Airway Heights Corrections Center (AHCC)
- Location: Airway Heights, Spokane County, Washington; 47°39′12″N 117°34′42″W﻿ / ﻿47.65333°N 117.57833°W;
- Status: Operational
- Security class: Minimum, Medium
- Capacity: 2,258
- Opened: 1992
- Managed by: Washington State Department of Corrections
- Warden: Ronald Haynes, Superintendent
- Website: www.doc.wa.gov/corrections/incarceration/prisons/ahcc.htm

= Airway Heights Corrections Center =

Men's state prison in Airway Heights, Washington

The Airway Heights Corrections Center is a state prison for men located in Airway Heights, Spokane County, Washington, owned and operated by the Washington State Department of Corrections.

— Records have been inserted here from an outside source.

Definition ane_t6022_soc : ane_t602x_soc :=
  Soc 0x6022 0x11 false false ane_fw_selene ane_t602x_asc_tunables 0x2e0 0 0x28e084000 0 0x1c20458 None.

Definition ane_t6022_soc_die1 : ane_t602x_soc :=
  Soc 0x6022 0x11 false false ane_fw_selene ane_t602x_asc_tunables 0x2e0 0 0x228e084000 0 0x1c20458
    (Some "t602x_ane1_fw_selene_rc4x"%string).

Definition ane_t8112_soc : ane_t602x_soc :=
  Soc 0x8112 0 true false ane_fw_bia ane_t8112_asc_tunables 0xc008 0x8b8 0x23b70c000 0x8 0 None.

(** The match data: which entry of the compatible table the node has. *)
Inductive soc_id := T6020 | T6021 | T6022 | T8112.

Definition match_data (m : soc_id) : ane_t602x_soc :=
  match m with
  | T6020 => ane_t6020_soc | T6021 => ane_t6021_soc | T6022 => ane_t6022_soc | T8112 => ane_t8112_soc
  end.

Definition ane_t6022_dies : list (Z * ane_t602x_soc) :=
  [(0x28e08c000, ane_t6022_soc); (0x228e08c000, ane_t6022_soc_die1)].

(** [set]: the start of the node's "set" window, if it has one. *)
Definition ane_t6021_soc_for (m : soc_id) (set : option Z) : ane_t602x_soc :=
  match m, set with
  | T6022, Some base =>
      match List.find (fun x => x.1 =? base) ane_t6022_dies with
      | Some x => x.2
      | None => match_data m
      end
  | _, _ => match_data m
  end.

(** ** Module parameters and their checks *)

Record fw_params := FwParams {
  fw_load : bool;
  fw_extra_ram : Z;        (* unsigned int *)
  fw_alias_reserved : bool;
}.

Definition ANE_T6021_FW_ALIAS_PAGE : Z := 0x4000.
Definition SZ_16M : Z := 0x1000000.

Definition ane_t6021_fwload_requested (q : fw_params) : bool := fw_load q.

Definition ane_t6021_fwload_options_ok (q : fw_params) : bool :=
  (fw_extra_ram q <=? SZ_16M) && (Z.land (fw_extra_ram q) (ANE_T6021_FW_ALIAS_PAGE - 1) =? 0).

The facility was first opened in 1992, and has a working capacity of 2258 at minimum and medium security levels.

==Notable inmates==
- Gerald Friend, serial rapist and kidnapper.
- Nick McDonald, McCleary murderer, along with Brian Bassett, known for killing Bassett's parents and younger brother in 1995.
- Evan Drake Savoie, Ephrata murderer, known for killing Craig Sorger in 2003.
- Warren Forrest, serial killer.
- David Lewis Rice, perpetrator of the 1985 Murder of the Goldmark family.